South Carolina women ‘Go Experience’ sharing gospel, partnering with IMB

Rwanda? Kenya? No trip sounded right. So Katie kept searching for the perfect short-term mission trip on the International Mission Board’s Go Experience website. Her women-only team from First Baptist Church, Honea Path (S.C.), wanted a place where they could use their gifts and maybe look into a partnership.

Gracyn and Jaclyn dress in a traditional style to attend a women’s function at a local community center while on a short-term trip. Their group of seven women from First Baptist Church, Honea Path, S.C., spent a week learning culture and developing relationships with Muslim women. (Photo provided)

After some prayer, Katie and co-leader Jaclyn opted for Rwanda, but that’s when the phone rang. It was the IMB. A volunteer request that matched FBC Honea Path even better had come in, but there was a catch: It was in the Middle East during Ramadan.
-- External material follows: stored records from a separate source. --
Lemma advance_permit_Ok required next event p r pe q record ev :
  advance_permit command now required next event p r pe = Ok (q, record, ev) ->
  exists e, current_execution p r pe = Ok e /\ IdrCommandEnvelopeV1.caller_ref command = ExecutionProjectionV1.provider_ref e /\ record = None /\
    ((authority_holds p e /\ ExecutionProjectionV1.state e = required /\ q = set_execution_state next p) \/
     (~ authority_holds p e /\ q = set_execution_state (revoked_state (ExecutionProjectionV1.state e)) p)).
Proof.
  unfold advance_permit. intros H. apply bind_Ok in H as (e & He & H). apply bind_unit_Ok in H as [Hc H].
  unfold require_caller in Hc. apply ok_if_Ok, bool_decide_eq_true_1 in Hc.
  apply bind_Ok in H as ([p' b] & Hb & H). exists e. split; [done|].
  eapply ensure_Ok in Hb; [|done]. destruct Hb as [(-> & -> & Ha)|(-> & -> & Ha)].
  - rewrite He in H. cbn in H. unfold require_execution_state in H. inv_arm. bsimp. split_and!; auto.
  - cbn in H. inv_arm. split_and!; auto.
Qed.

(** C19. An effect is dispatched only by the provider the permit names, once, from a
    delivered permit, while the Action is current and not withdrawn and every
    authority it rests on is in force; when any of them has lapsed the same
    command withdraws the permit instead, and nothing else of the run changes
    but its counters. *)
Theorem dispatch_needs_live_authority p t reservation_id permit_id :
  IdrCommandEnvelopeV1.command command = IdrCommandV1.StartDispatch reservation_id permit_id ->
  evaluate_authoritative_transition_v1 minted command now proofs p = Ok t ->
  exists e, IdrRunProjectionV1.execution p = Some e /\ ExecutionProjectionV1.reservation_id e = reservation_id /\
    ExecutionProjectionV1.permit_id e = permit_id /\ IdrCommandEnvelopeV1.caller_ref command = ExecutionProjectionV1.provider_ref e /\
    ((authority_holds p e /\ ExecutionProjectionV1.state e = ExecutionAggregateStateV1.PermitDelivered /\
      IdrTransitionV1.projection t = set_execution_state ExecutionAggregateStateV1.DispatchStarted (advanced p)) \/
     (~ authority_holds p e /\
      IdrTransitionV1.projection t = set_execution_state (revoked_state (ExecutionProjectionV1.state e)) (advanced p))).
Proof.
  intros Hc (q & event & Ha)%evaluate_Ok. destruct Ha. unfold apply_command in ac_arm0.
  rewrite Hc in ac_arm0. apply advance_permit_Ok in ac_arm0 as (e & He & Hcall & Hr & Hq).
  apply current_execution_Ok in He as (He & Hrid & Hpid). exists e. split_and!; try done.
  rewrite ac_transition0, Hr. cbn. exact Hq.
Qed.
End transition.
Definition persist_promotion_row (row : PromotionRow.t) (s : Specialized.t) : Chain Specialized.t :=
  reject negb (length (PromotionRow.candidate_digest row) =? digest_length)%nat
    with repository_failure "candidate_digest violates check constraint";
  promotions ← insert_row (same_key PromotionRow.decision_record)
    (recorded (PromotionRow.decision_record row) && proof_stored (PromotionRow.promotion_proof_id row)
     && existsb (fun candidate => ModelCandidateRow.candidate_record candidate == PromotionRow.source_candidate row)
          (Specialized.candidates s)) row (Specialized.promotions s);
  Ok (Specialized.with_promotions promotions s).

(** *** Assertions *)

Definition expected_lifecycle (outcome : text) : option text :=
  if outcome == txt "promote_provisional" then Some (txt "provisional")
  else if outcome == txt "promote_user_confirmed" then Some (txt "user_confirmed")
  else if outcome == txt "promote_outcome_supported" then Some (txt "outcome_supported")
  else None.

(** The columns an assertion must repeat of its candidate *)
Definition promoted_fields : list string :=
  ["predicate"; "value_digest"; "scope_ref"; "evidence_refs"; "allowed_purposes"; "outcome_record_id"; "outcome_revision";
   "outcome_record_digest"]%string.

Definition find_promotion (s : Specialized.t) (decision : Node) : option PromotionRow.t :=
  find_first (fun promotion => PromotionRow.decision_record promotion == decision) (Specialized.promotions s).

(** [idr_enforce_human_model_materialization_v3], given the promotion, the record of its
    candidate and that of its decision *)
Definition materializes (row : AssertionRow.t) (promotion : PromotionRow.t) (candidate decision : ContractRow.t) : bool :=
  let assertion := AssertionRow.assertion row in
  let source := ContractRow.record candidate in
  is_some (payload_of source)
  && is_some_and (fun lifecycle => (AssertionRow.lifecycle_state row == lifecycle)
       && (payload_text "lifecycle_state" assertion == Some lifecycle)) (expected_lifecycle (PromotionRow.outcome promotion))
  && (payload_text "source_candidate_digest" assertion == Some (PromotionRow.candidate_digest promotion))
  && (payload_text "promotion_decision_record_id" assertion == Some (uuid_hyphenated (PromotionRow.decision_record promotion).1))
  && (payload_number "promotion_decision_revision" assertion == Some (PromotionRow.decision_record promotion).2)
  && (payload_text "promotion_decision_record_digest" assertion == Some (ContractRow.record_digest decision))
  && forallb (fun field => payload_field field assertion == payload_field field source) promoted_fields
  && match payload_number "maximum_impact_basis_points" assertion, payload_number "maximum_impact_basis_points" source with
     | Some impact, Some allowed => impact <=? allowed
     | _, _ => true
     end.

Definition materialization_refused (row : AssertionRow.t) (s : Specialized.t) : bool :=
  match AssertionRow.from row with
  | AssertionRow.Corrected _ _ => false
  | AssertionRow.Promoted decision =>
      negb (is_some_and (fun promotion =>
        match stored_record (PromotionRow.source_candidate promotion), stored_record (PromotionRow.decision_record promotion) with
        | Some candidate, Some decision => materializes row promotion candidate decision
        | _, _ => false
        end) (find_promotion s decision))
  end.

Definition persist_assertion_row (row : AssertionRow.t) (s : Specialized.t) : Chain Specialized.t :=
  reject materialization_refused row s
    with repository_failure "Human Model Assertion escalated or changed promoted Candidate authority";
  assertions ← insert_row (same_key AssertionRow.assertion_record)
    (recorded (AssertionRow.assertion_record row)
     && match AssertionRow.from row with
        | AssertionRow.Promoted decision => is_some (find_promotion s decision)
        | AssertionRow.Corrected predecessor proof_id =>
            proof_stored proof_id
            && existsb (fun assertion => AssertionRow.assertion_record assertion == predecessor) (Specialized.assertions s)
        end) row (Specialized.assertions s);
  Ok (Specialized.with_assertions assertions s).

Definition assertion_row (record : AuthoritativeRecordV1.t) (from : AssertionRow.origin) (lifecycle : text) : AssertionRow.t :=
  AssertionRow.mk (node (AuthoritativeRecordV1.record_ref record)) from (AuthoritativeRecordV1.tenant_ref record) (AuthoritativeRecordV1.subject_ref record) lifecycle
    (get (txt "expires_at") (AuthoritativeRecordV1.payload record) ≫= value_as_u64) (to_value (Json.to_json record)).

(** [expires_at.map(i64_from_u64).transpose()?] *)
Definition persist_assertion (row : AssertionRow.t) (s : Specialized.t) : Chain Specialized.t :=
  _ ← match AssertionRow.expires_at row with None => Ok tt | Some expires_at => _ ← i64_from_u64 expires_at; Ok tt end;
  persist_assertion_row row s.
It took all of two seconds for the team of seven women to say “yes.”

“It didn’t matter where it was to us,” Katie explained. “This was the place God wanted us to go. The field workers needed an all-female team, used the same [gospel sharing] methods we trained on and use at our church, and wanted to disciple local believers. The IMB couldn’t have matched us any better. We were all in.”

Being “all in” in the Middle East looked culturally different from in their small town in South Carolina. They left a community celebrating Easter and landed in a world observing Ramadan, when Muslims worldwide spend a month in fasting, prayer and reflection. This meant restaurants and coffee shops were closed during the day to observe fast. In many places, it is against the law to eat or drink in public during Ramadan fasting times.
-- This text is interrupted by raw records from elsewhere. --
(* ===== verification/Ledger.v ===== *)
(** * Ledger: the transaction of the orchestrator ([idr-runtime/src/postgres_authority.rs])

    [transact_inner] and [handle] over the tables of [LedgerData]: the replay of a
    command already answered, what an accepted command writes, the chain of audit
    events, the checkpoint and its publication.

    A statement is modelled with the constraint that decides it: the primary keys
    and unique keys, the view bridge of migration 0007, and the triggers on
    revisions (0001), attempts (0001), reservations (0004, 0005) and states (0007).
    The other triggers and the foreign keys compare columns written from the same
    values; they refuse rows, they never change one.  [Copies] has the rows that
    are kept by kind of record. *)

From stdpp Require Import base list gmap fin_sets countable sorting strings.
From Stdlib Require Import NArith ZArith Lia.
From S2P Require Import Prelude Text Json Crates CanonicalJson Common Production ChainData ChainCommand ChainPayload ChainTransition ChainEvaluate ChainRepository Authority LedgerData Copies.

(** [ORDER BY] a key *)
Definition sort_by {A K} `{Ord K} (key : A -> K) (l : list A) : list A :=
  merge_sort (fun a b => ord_le (key a) (key b)) l.

(** Rows inserted one after the other *)
Fixpoint insert_each {A T} (insert : A -> T -> Chain T) (rows : list A) (table : T) : Chain T :=
  match rows with
  | [] => Ok table
  | row :: rows => table ← insert row table; insert_each insert rows table
  end.

(** ** The rows a transaction reads *)

(** [SELECT envelope FROM idr_proof_envelopes] *)
Definition load_envelope (security : PostgresSecurityContextV1.t) (db : Database.t) (id : Uuid) :
    Chain ProductionProofEnvelopeV1.t :=
  row ← ok_or IdrRuntimeErrorV1.ActionNotAdmitted
    (find_first (fun row => (EnvelopeRow.proof_id row == id)
        && (EnvelopeRow.trust_domain row == PostgresSecurityContextV1.trust_domain security)
        && (EnvelopeRow.environment_ref row == PostgresSecurityContextV1.environment_ref security))
      (Database.envelopes db));
  Ok (EnvelopeRow.envelope row).

(** *** The recursive query over the dependencies *)

(** The dependents of what was found so far. *)
Definition dependents_of (rows : list DependencyRow.t) (found : gset Node) : gset Node :=
  list_to_set (map DependencyRow.dependent
    (filter (fun row => DependencyRow.dependency row ∈ found) rows)).

(** [WITH RECURSIVE ... UNION]: until nothing new is found. *)
Fixpoint saturate (fuel : nat) (rows : list DependencyRow.t) (found : gset Node) : option (gset Node) :=
  let next := found ∪ dependents_of rows found in
  if bool_decide (next = found) then Some found
  else match fuel with
       | O => None
       | S fuel => saturate fuel rows next
       end.

(** Every round but the last finds the dependent of another row. *)
Definition invalidation_closure (rows : list DependencyRow.t) (root : Node) : option (gset Node) :=
  saturate (S (length rows)) rows {[root]}.

Definition row_reference (row : ContractRow.t) : AuthoritativeRecordRefV1.t :=
  AuthoritativeRecordRefV1.mk (ContractRow.record_id row) (ContractRow.revision row) (ContractRow.candidate_kind row) (ContractRow.trust_domain row)
    (ContractRow.environment_ref row) (ContractRow.valid_from row) (ContractRow.valid_until row) (ContractRow.record_digest row).

Definition load_recursive_invalidation_closure (db : Database.t) (root : AuthoritativeRecordRefV1.t) : Chain (list AuthoritativeRecordRefV1.t) :=
  _ ← i64_from_u64 (AuthoritativeRecordRefV1.revision root);
  nodes ← ok_or IdrRuntimeErrorV1.SerializationFailed (invalidation_closure (Database.dependencies db) (node root));
  Ok (map row_reference
    (sort_by (fun row => (ContractRow.issued_at row, (ContractRow.record_id row, ContractRow.revision row)))
      (filter (fun row => row_node row ∈ nodes) (Database.records db)))).

(** *** Runs *)

Definition events_of_run (run : Uuid) (db : Database.t) : list AuditRow.t :=
  filter (fun row => AuditRow.run_id row = run) (Database.events db).
Definition events_of_tenant (tenant : ReferenceV1.t) (db : Database.t) : list AuditRow.t :=
  filter (fun row => AuditRow.tenant_ref row = tenant) (Database.events db).

(** [payload #>> '{projection_digest}'] of the run's last event *)
Definition audited_digest (run : Uuid) (db : Database.t) : option text :=
  last (events_of_run run db) ≫= fun row => get_str "projection_digest" (AuditRow.payload row).

(** The hash the next event of the tenant is chained to. *)
Definition genesis_hash : text := replicate 64 48.
Definition previous_hash (tenant : ReferenceV1.t) (db : Database.t) : text :=
  default genesis_hash (AuditRow.event_hash <$> last (events_of_tenant tenant db)).

Section with_crates.
Context {C : Crates}.
Context (security : PostgresSecurityContextV1.t).

Definition own_domain : TrustDomainV1.t := PostgresSecurityContextV1.trust_domain security.
Definition own_environment : ReferenceV1.t := PostgresSecurityContextV1.environment_ref security.

Definition load_run (db : Database.t) (command : IdrCommandEnvelopeV1.t) : Chain IdrRunProjectionV1.t :=
  match Database.runs db !! IdrCommandEnvelopeV1.run_id command with
  | Some row =>
      let projection := RunRow.projection row in
      computed ← projection_digest_v1 projection;
      reject (RunRow.trust_domain row != own_domain) || (RunRow.environment_ref row != own_environment)
             || (IdrRunProjectionV1.trust_domain projection != RunRow.trust_domain row)
             || (IdrRunProjectionV1.environment_ref projection != RunRow.environment_ref row)
             || (RunRow.projection_digest row != computed)
             || (audited_digest (IdrCommandEnvelopeV1.run_id command) db != Some (RunRow.projection_digest row))
        with IdrRuntimeErrorV1.IntegrityViolation;
      Ok projection
  | None =>
      match IdrCommandEnvelopeV1.command command with
      | IdrCommandV1.StartRun _ =>
          if IdrCommandEnvelopeV1.expected_aggregate_version command =? 0
          then Ok (IdrRunProjectionV1.pending own_domain own_environment (IdrCommandEnvelopeV1.run_id command) (IdrCommandEnvelopeV1.tenant_ref command))
          else Err IdrRuntimeErrorV1.MissingDependency
      | _ => Err IdrRuntimeErrorV1.MissingDependency
      end
  end.

(** ** The rows an accepted command writes *)

(** The bridge inserts a run or moves it on by one version. *)
Definition upsert_run (projection : IdrRunProjectionV1.t) (digest : text) (db : Database.t) : Chain Database.t :=
  _ ← i64_from_u64 (IdrRunProjectionV1.aggregate_version projection);
  _ ← i64_from_u64 (IdrRunProjectionV1.last_event_sequence projection);
  let row := RunRow.mk (IdrRunProjectionV1.trust_domain projection) (IdrRunProjectionV1.environment_ref projection) projection digest in
  reject match Database.runs db !! IdrRunProjectionV1.run_id projection with
         | Some old =>
             (RunRow.trust_domain old != RunRow.trust_domain row) || (RunRow.environment_ref old != RunRow.environment_ref row)
             || negb (IdrRunProjectionV1.aggregate_version (RunRow.projection old) + 1 =? IdrRunProjectionV1.aggregate_version projection)
         | None => false
         end
    with repository_failure "Attested Run aggregate update is invalid";
  Ok (Database.with_runs (<[IdrRunProjectionV1.run_id projection := row]> (Database.runs db)) db).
Team member Kassi had friends and family praying for her hunger. The team followed local customs of not eating in public places until it was time to break the daily fast.

“The prayers worked. We were never hungry,” Kassi said. The team found the two cultures had something in common: hospitality. “Every house we visited; they fed us … even packed a bag of food for us to take when we left. We were their guests and they wanted to take care of us.”

The breaking of the Ramadan fast each day begins with dates and tea. The South Carolina women said they never went hungry because hospitality in the Muslim world was fantastic. (Photo provided)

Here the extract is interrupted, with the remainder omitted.